Dr. Michael V. Drake drives future success at The Ohio State University

 
When Dr. Michael V. Drake became president of The Ohio State University in 2014, he knew it would take a few years to get settled into the large, complex institution he now headed, which at the time was a $5.4 billion organization with more than 44,000 employees.
Luckily, he’s familiar with that feeling from his first leadership position at University of California, San Francisco School of Medicine, where he’d gone to school.
“I was thrust into it a few years before I should have been,” Drake says. “I was joining a faculty when I was younger than many of the trainees and much younger than the professors.”
He was the youngest person at the table by 10 years and 25 years younger on average.
“I knew that since these had been my professors last week, they weren’t going to all of the sudden come to me now and ask me what to do. That just wasn’t going to happen,” he says.
In order to have any ability to enact change, he needed good ideas that he could explain in a way that people could see the benefits to them.
“I had to do that at the very beginning to get anything to change, and it was extraordinarily good practice at an early age to try to formulate my ideas, make sure they were good ideas and then bring people along to build support,” Drake says.
With no experience and no authority, everything had to be built on good ideas and faith. He has decades more experience now and the track record to say: Here’s how I’ve done this in the past and here’s how successful it was. But as his experience and influence has grown, so have the opportunities.
“It feels pretty similar. I had small weapons to go small distances in the past,” he says. “Now I have a little more influence, but that just means the distances we have before us that look like they are achievable are even greater. So, I feel about the same, but I think we’re taking bigger steps.”

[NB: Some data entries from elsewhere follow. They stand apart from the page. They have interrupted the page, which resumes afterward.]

(** Claim C4 (amended): on a fresh channel, when A, B and C are handed to
    plain [queueAudio] in that order while the queue is below its size
    limit (always so with no limit, the default), interleaved only with
    native start and end signals, pauses, resumes and limit changes, the
    items start playing in enqueue order: the started items always form a
    prefix of A, B, C, and are exactly A, B, C once the queue has drained. *)
Theorem plain_enqueue_fifo (ops : list Op) (A B C : string)
    (Hok : fifoRun emptyChannel ops) (Henq : enqueuedSources ops = [A; B; C]) :
  (exists rest, [A; B; C] = snd (run emptyChannel ops) ++ rest) /\
  (queue (fst (run emptyChannel ops)) = [] -> snd (run emptyChannel ops) = [A; B; C]).
Proof.
  pose proof (fifo_run ops emptyChannel chanInv_emptyChannel Hok) as H.
  rewrite Henq in H. simpl in H. split.
  - eexists. exact H.
  - intros Hq. rewrite H, pendingEntries_nil by exact Hq. simpl. by rewrite app_nil_r.
Qed.

Lemma plain_enqueue_fifo_witness :
  fifoRun emptyChannel (abcThenPlay defaultQueueConfig) /\
  enqueuedSources (abcThenPlay defaultQueueConfig) = ["a"; "b"; "c"] /\
  queue (fst (run emptyChannel (abcThenPlay defaultQueueConfig))) = [] /\
  snd (run emptyChannel (abcThenPlay defaultQueueConfig)) = ["a"; "b"; "c"].
Proof.
  assert (Hok : fifoRun emptyChannel (abcThenPlay defaultQueueConfig))
    by (simpl; repeat split; exact I).
  split; [exact Hok|]. split; [reflexivity|]. split; [reflexivity|].
  apply (proj2 (plain_enqueue_fifo _ "a" "b" "c" Hok eq_refl)). reflexivity.
Defined.

(** ** C5: retry bound with exponential backoff *)

Example retry_default_delays :
  map (retryDelay defaultRetryConfig) [0; 1; 2; 3]%nat = [1000; 2000; 4000; 8000]%N.
Proof. reflexivity. Qed.

(** Claim C5: with an enabled retry policy of [maxRetries = 3],
    [exponentialBackoff = true], [baseDelay = 100] and no fallback URLs
    (whatever [skipOnFailure] and [timeoutMs] are), an entry whose every
    load fails gets exactly three retries scheduled after 100, 200 and
    400 ms and then one terminal error event, after which no automatic
    load is attempted; and from three attempts on, every failure is
    terminal. *)
Theorem retry_bound_three (cfg : RetryConfig) (fuel : nat)
    (Hen : enabled cfg = true) (Hmax : maxRetries cfg = 3%nat)
    (Hexp : exponentialBackoff cfg = true) (Hbase : baseDelay cfg = 100%N)
    (Hfb : fallbackUrls cfg = []) (Hfuel : (4 <= fuel)%nat) :
  failingLoads cfg initialRetryState fuel =
    [ScheduleRetry 100; ScheduleRetry 200; ScheduleRetry 400;
     TerminalError 3 (skipOnFailure cfg)] /\
  forall n : nat, (3 <= n)%nat ->
    onLoadFailure cfg (mkRetryState n 0) =
      (TerminalError n (skipOnFailure cfg), mkRetryState n 0).
Proof.
  destruct cfg as [base en exp fb mx skip tmo]; simpl in *; subst.
  split.
  - destruct fuel as [|[|[|[|f]]]]; [lia..|]. reflexivity.
  - intros n Hn. unfold onLoadFailure; simpl.
    destruct (Nat.ltb_spec n 3); [lia | done].
Qed.

Definition retry100 : RetryConfig := mkRetryConfig 100%N true true [] 3 false 10000%N.

Lemma retry_bound_three_witness :
  failingLoads retry100 initialRetryState 10 =
    [ScheduleRetry 100; ScheduleRetry 200; ScheduleRetry 400; TerminalError 3 false].
Proof.
  apply (proj1 (retry_bound_three retry100 10 eq_refl eq_refl eq_refl eq_refl eq_refl
                  ltac:(lia))).
Defined.

(** ** C7: installing the ducking policy is idempotent *)

Lemma lookup_applyDucking (vc : VolumeConfig) (chs : gmap nat Channel) (c : nat) :
  applyDucking vc chs !! c =
  (fun ch => setDuck ch
     (if channelActive chs (priorityChannel vc) then
        Some (if bool_decide (c = priorityChannel vc) then priorityVolume vc else duckingVolume vc)
      else None)) <$> chs !! c.
Proof.
  unfold applyDucking. rewrite map_lookup_imap. by destruct (chs !! c).
Qed.

Lemma channelActive_applyDucking (vc : VolumeConfig) (chs : gmap nat Channel) (c : nat) :
  channelActive (applyDucking vc chs) c = channelActive chs c.
Proof.
  unfold channelActive at 1. rewrite lookup_applyDucking.
  unfold channelActive. by destruct (chs !! c).
Qed.

Lemma applyDucking_idempotent (vc : VolumeConfig) (chs : gmap nat Channel) :
  applyDucking vc (applyDucking vc chs) = applyDucking vc chs.
Proof.
  apply map_eq. intros c.
  rewrite (lookup_applyDucking vc (applyDucking vc chs)), channelActive_applyDucking.
  rewrite lookup_applyDucking. by destruct (chs !! c).
Qed.

(** Claim C7: calling [setVolumeDucking] twice with the same configuration
    gives every channel the same effective volume as calling it once (in
    fact the same engine state). *)
Theorem setVolumeDucking_idempotent (vc : VolumeConfig) (eng : Engine) (c : nat) :
  effectiveVolume (setVolumeDucking vc (setVolumeDucking vc eng)) c =
  effectiveVolume (setVolumeDucking vc eng) c.
Proof.
  unfold setVolumeDucking, effectiveVolume; simpl. by rewrite applyDucking_idempotent.
Qed.

Definition voiceDucking : VolumeConfig :=
  mkVolumeConfig None (1 # 4) 2 1 None None.

Definition engineVoicePlaying : Engine :=
  runEngine initialEngine
    [EChannel 0 (OpQueue defaultQueueConfig "music" defaultOptions);
     EChannel 2 (OpQueue defaultQueueConfig "voice" defaultOptions)].

Example ducking_applies_to_other_channels :
  effectiveVolume (setVolumeDucking voiceDucking engineVoicePlaying) 0 = Some (1 # 4)%Q /\
  effectiveVolume (setVolumeDucking voiceDucking engineVoicePlaying) 2 = Some 1%Q.
Proof. split; reflexivity. Qed.

(** ** C8: listener registration and removal (X19) *)

(** Claim C8: [on<Kind>(channel, callback)] should return a disposer that
    unregisters exactly that callback, as core-concepts/event-system.md
    uses it ([const cleanup = onAudioStart(0, ...); ... cleanup()]). With
    the API reference's signature [onAudioStart(...): void] no function of
    the returned value can do so: registering callback 1 and callback 2
    return the same value, while the two disposers must differ. *)
Lemma on_returns_no_disposer :
  ~ exists dispose : unit -> Registry -> Registry,
      forall (c : nat) (k : EventKind) (cb : CallbackId) (reg : Registry),
        dispose (snd (onEvent c k cb reg)) = offEvent c k (Some cb).
Proof.
  intros [dispose Hd].
  pose proof (Hd 0%nat AudioStart 1%nat []) as H1.
  pose proof (Hd 0%nat AudioStart 2%nat []) as H2.
  pose proof (f_equal (fun f => f [(0%nat, AudioStart, 1%nat)]) (eq_trans (eq_sym H1) H2)) as E.
  vm_compute in E. discriminate E.
Qed.

Lemma subscribers_offEvent (reg : Registry) (c : nat) (k : EventKind) (cb : CallbackId)
    (c' : nat) (k' : EventKind) :
  subscribers (offEvent c k (Some cb) reg) c' k' =
  List.filter (fun x => negb (bool_decide (c' = c /\ k' = k /\ x = cb))) (subscribers reg c' k').
Proof.
  induction reg as [|[[c0 k0] cb0] reg IH]; [done|].
  unfold subscribers, offEvent in *. simpl.
  repeat (case_bool_decide; simpl); rewrite ?IH; try done; naive_solver.
Qed.
(** X20: on a manager in a reachable state, two expenses on the same
    category leave the same state as one expense of their sum (only the
    warnings printed can differ). *)
Theorem add_expense_adds_up (bm : BudgetManager) (category : string) (a b : Z) :
  reachable bm ->
  state_of ((add_expense category a;; add_expense category b) bm)
  = state_of (add_expense category (a + b) bm).
Proof.
  intros Hr. apply same_keys_reachable in Hr.
  unfold mbind, Py_bind. rewrite !add_expense_eq.
  destruct (_spending bm !! category) as [v|] eqn:Hv; [|reflexivity].
  assert (Hl : exists limit, _category_limits bm !! category = Some limit).
  { apply (elem_of_dom_2 (_spending bm)) in Hv. rewrite Hr in Hv.
    apply elem_of_dom in Hv as [limit Hl]. eauto. }
  destruct Hl as [limit Hl]. rewrite Hl. simpl.
  rewrite add_expense_eq. simpl. rewrite lookup_insert_eq, Hl.
  unfold state_of, set_spending. simpl.
  rewrite insert_insert_eq, Z.add_assoc. reflexivity.
Qed.

Lemma add_expense_adds_up_witness :
  state_of ((add_expense "Food" 1200;; add_expense "Food" 900)
              (after [call_set_budget_limit "Food" 2000] BudgetManager_init))
  = state_of (add_expense "Food" (1200 + 900)
                (after [call_set_budget_limit "Food" 2000] BudgetManager_init)).
Proof.
  apply (add_expense_adds_up
           (after [call_set_budget_limit "Food" 2000] BudgetManager_init) "Food").
  exists [call_set_budget_limit "Food" 2000]. reflexivity.
Defined.

(** X21: on any manager, [set_budget_limit(category, limit)] makes the
    category known with a counter at 0, whatever was there before: a
    following [add_expense(category, amount)] returns, leaves the counter
    at exactly [amount], and prints the warning exactly when
    [amount > limit].  Setting a limit twice is the same as setting the
    second limit alone. *)
Theorem set_budget_limit_starts_afresh
    (bm : BudgetManager) (category : string) (limit limit' amount : Z) :
  (exists bm',
     (set_budget_limit category limit;; add_expense category amount) bm
     = (bm', (if amount >? limit then [warning category] else []), Return tt)
     /\ spent bm' category = Some amount
     /\ _category_limits bm' !! category = Some limit)
  /\ (set_budget_limit category limit';; set_budget_limit category limit) bm
     = set_budget_limit category limit bm.
Proof.
  split.
  - eexists. unfold mbind, Py_bind. rewrite set_budget_limit_eq, add_expense_eq.
    simpl. rewrite !lookup_insert_eq. simpl. split; [reflexivity|].
    unfold spent. simpl. rewrite !lookup_insert_eq. auto.
  - unfold mbind, Py_bind. rewrite !set_budget_limit_eq. simpl.
    rewrite !insert_insert_eq. reflexivity.
Qed.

Elevate for a brighter future

As Drake finished his second year and headed into the third, things were going well. Ohio State was firing on all cylinders — hitting all-time highs for its graduation rates, philanthropy and faculty awards, with more impactful research and more patients with better outcomes at the Wexner Medical Center.
“We felt very good about the way things were going, but it also led me and others to say, ‘What next?’” Drake says. “We’re doing a really good job of being a good example of ourselves. What could we do, or what should we aspire to do next?”
In August, Ohio State rolled out a new strategic plan that highlights its aspirations for the future. It has five areas of broad focus: teaching and learning; access, affordability and excellence; research and creative expression; academic health care; and operational excellence and resource stewardship.
Over the course of many months, Drake and university leadership broke into groups and worked with consultants to define the parameters of success and how to measure that.